Top: Ghosten würde mich dieser superschlaue Neural Processor nie. Flop: Anlügen schon. Er gibt selbst leichtsinnige Fehler ungern zu («Hier sind die Öffnungszeiten des Baumarkts»), liefert man Gegenargumente («Hier ist ein Link zur dauerhaften Schliessung des Baumarkts»), reagiert er auf flapsige Art und Weise demütig, bessert sich aber keineswegs – er lenkt stattdessen ab und rühmt unsere gar beispiellose Fähigkeit, wachsam auf Fehler aufmerksam zu werden. Süss. Das nennt man Gaslighting. Doch man verzeiht. So isses eben mit Bad Bots: obwohl man weiss, dass es sich nicht richtig anfühlt, je unklarer ihr Verhalten ist, umso mehr will man doch von ihnen.
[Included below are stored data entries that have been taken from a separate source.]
Definition fsm_rconfack (id : Z) (inp : list Z) w : world E :=
  if negb (id =? reqid (the_fsm w)) || seen_ack (the_fsm w) then w
  else
    let '(ok, w) := match ackci callbacks with
                    | Some ackci => let '(r, w) := ackci inp w in (negb (r =? 0), w)
                    | None => (Z.of_nat (length inp) =? 0, w)
                    end in
    if negb ok then w
    else
      let w := modify (set_seen_ack true) w in
      match state (the_fsm w) with
      | LS_CLOSED | LS_STOPPED => fsm_sdata TERMACK (u8 id) [] w
      | LS_REQSENT => modify (fun f => set_retransmits (maxconfreqtransmits f) f) (goto LS_ACKRCVD w)
      | LS_ACKRCVD => goto LS_REQSENT (fsm_sconfreq false (UNTIMEOUT w))
      | LS_ACKSENT =>
          notify Up (up callbacks)
            (modify (fun f => set_retransmits (maxconfreqtransmits f) f) (goto LS_OPENED (UNTIMEOUT w)))
      | LS_OPENED => renegotiate w
      | _ => w
      end.

Definition fsm_rconfnakrej (code id : Z) (inp : list Z) w : world E :=
  if negb (id =? reqid (the_fsm w)) || seen_ack (the_fsm w) then w
  else
    let proc := if code =? CONFNAK then nakci callbacks else rejci callbacks in
    let '(ret, w) := match proc with Some proc => proc inp w | None => (0, w) end in
    if ret =? 0 then w
    else
      let w := modify (set_seen_ack true) w in
      match state (the_fsm w) with
      | LS_CLOSED | LS_STOPPED => fsm_sdata TERMACK (u8 id) [] w
      | LS_REQSENT | LS_ACKSENT =>
          let w := UNTIMEOUT w in
          if ret <? 0 then goto LS_STOPPED w else fsm_sconfreq false w
      | LS_ACKRCVD => goto LS_REQSENT (fsm_sconfreq false (UNTIMEOUT w))
      | LS_OPENED => renegotiate w
      | _ => w
      end.

Definition fsm_rtermreq (id : Z) w : world E :=
  let w := match state (the_fsm w) with
           | LS_ACKRCVD | LS_ACKSENT => goto LS_REQSENT w
           | LS_OPENED =>
               TIMEOUT (goto LS_STOPPING (modify (set_retransmits 0) (notify Down (down callbacks) w)))
           | _ => w
           end in
  fsm_sdata TERMACK (u8 id) [] w.

Definition fsm_rtermack w : world E :=
  match state (the_fsm w) with
  | LS_CLOSING => notify Finished (finished callbacks) (goto LS_CLOSED (UNTIMEOUT w))
  | LS_STOPPING => notify Finished (finished callbacks) (goto LS_STOPPED (UNTIMEOUT w))
  | LS_ACKRCVD => goto LS_REQSENT w
  | LS_OPENED => fsm_sconfreq false (notify Down (down callbacks) w)
  | _ => w
  end.

Definition fsm_rcoderej (inp : list Z) w : world E :=
  if Z.of_nat (length inp) <? HEADERLEN then w
  else if bool_decide (state (the_fsm w) = LS_ACKRCVD) then goto LS_REQSENT w else w.

Definition fsm_protreject w : world E :=
  match state (the_fsm w) with
  | LS_CLOSING => notify Finished (finished callbacks) (goto LS_CLOSED (UNTIMEOUT w))
  | LS_CLOSED => notify Finished (finished callbacks) (goto LS_CLOSED w)
  | LS_STOPPING | LS_REQSENT | LS_ACKRCVD | LS_ACKSENT =>
      notify Finished (finished callbacks) (goto LS_STOPPED (UNTIMEOUT w))
  | LS_STOPPED => notify Finished (finished callbacks) (goto LS_STOPPED w)
  | LS_OPENED => goto LS_STOPPING (start_terminate (notify Down (down callbacks) w))
  | _ => w
  end.

(** The default branch of [fsm_input]: reject a code nobody knows. *)
Definition unknown_code (code id : Z) (inp inpacket : list Z) w : world E :=
  let '(r, w) := match extcode callbacks with Some e => e code id inp w | None => (0, w) end in
  if r =? 0 then
    let w := modify (fun f => set_id (u8 (Fsm.id f + 1)) f) w in
    fsm_sdata CODEREJ (Fsm.id (the_fsm w)) inpacket w
  else w.

Definition fsm_input (inpacket : list Z) w : world E :=
  let l := Z.of_nat (length inpacket) in
  if l <? HEADERLEN then w
  else
    let code := nth 0 inpacket 0 in
    let id := nth 1 inpacket 0 in
    let len := GETSHORT (nth 2 inpacket 0) (nth 3 inpacket 0) in
    if len <? HEADERLEN then w
    else if l <? len then w
    else
      let inp := take (Z.to_nat (len - HEADERLEN)) (drop 4 inpacket) in
      match state (the_fsm w) with
      | LS_INITIAL | LS_STARTING => w
      | _ =>
          if code =? CONFREQ then fsm_rconfreq id inp w
          else if code =? CONFACK then fsm_rconfack id inp w
          else if (code =? CONFNAK) || (code =? CONFREJ) then fsm_rconfnakrej code id inp w
          else if code =? TERMREQ then fsm_rtermreq id w
          else if code =? TERMACK then fsm_rtermack w
          else if code =? CODEREJ then fsm_rcoderej inp w
          else unknown_code code id inp (take (Z.to_nat len) inpacket) w
      end.

(** The events of the automaton; a timeout takes the pending timeout away. *)
Inductive event :=
| LowerUp | LowerDown | Open | Close (reason : list Z) | Timeout | Input (inpacket : list Z) | ProtReject.

Definition handle (e : event) w : world E :=
  match e with
  | LowerUp => fsm_lowerup w
  | LowerDown => fsm_lowerdown w
  | Open => fsm_open w
  | Close reason => fsm_close reason w
  | Timeout => if timer w then fsm_timeout (UNTIMEOUT w) else w
  | Input p => fsm_input p w
  | ProtReject => fsm_protreject w
  end.

End Code.
End Fsm.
Egal, was wir von der KI wissen wollen, unsere Frage ist immer interessant. Egal, was wir entgegnen, unser Einwand ist berechtigt. Echte Leute dagegen erscheinen fies, rüpelhaft und frecherweise unbeeindruckt von dem, was man so von sich gibt. Wen wunderts: Gegen die KI ist ein lebendiges Wesen einfach unfassbar dumm, was weiss ein Gehirn schon! Dann doch lieber in den Bildschirm reinreden – drin wohnt nämlich etwas, das die eigene Exzellenz endlich umfassend erkennt. Da sagen wir sogar ganz lieb Danke, obwohl das OpenAI bekanntlich viel Geld und Energie kostet. Im echten Leben dagegen fehlt das schlechte Gewissen, wenn Nachrichten unbeantwortet bleiben.
Weiss die KI, dass sie nichts weiss?
Führen wir derzeit ein Doppelleben, in dem wir virtuell naive, liebe, vor Empathie strotzende Frohnaturen sind, analog aber misanthropische Grantler? Völlig unbeteiligt, mit eingefrorenen Mundwinkeln fünf Tränen lachende Emojis schicken – macht man ja ständig. Vielleicht färbt der Chat-Knigge im Umkehrschluss irgendwann auf uns ab und macht uns zu besseren Menschen?
Nö. «Konstantes Lob von ChatGPT führt zu einem verzerrten Selbstbild. Kritik hört man nicht mehr gern und geht echten Begegnungen deshalb möglicherweise aus dem Weg», orakelt Psychotherapeutin Reginold. Das permanente Geschleime entfremdet uns also absolut voneinander. Dabei ist Reibung essentiell für ehrliche Beziehungen, auch diejenigen zu sich selbst. Her mit dem Gegenwind! Kritik macht schliesslich resilient und charakterstark.
Ich frage ChatGPT nach einem Witz im Stil einer Freundin. Super Idee von mir mal wieder, heisst es, besagte Freundin sei schliesslich bekannt für ihren schnoddrigen und absurden Humor. Es folgt ein unmotiviert schmuddeliger Flachwitz und die Erkenntnis, dass ChatGPT nicht die geringste Ahnung hat, wer meine Freundin ist. Ich hoffe inständig, er täuscht sich bei mir nicht auch ständig. Diesen Text hier immerhin findet er «sehr stark – er hat wieder diese selbstironische, kluge, leicht überdrehte Tonalität». Ich gebe ihn ab. Wenn er meinen Chefinnen nicht gefällt, ist der KI-Hochgesang vermutlich kein Argument. Belastend.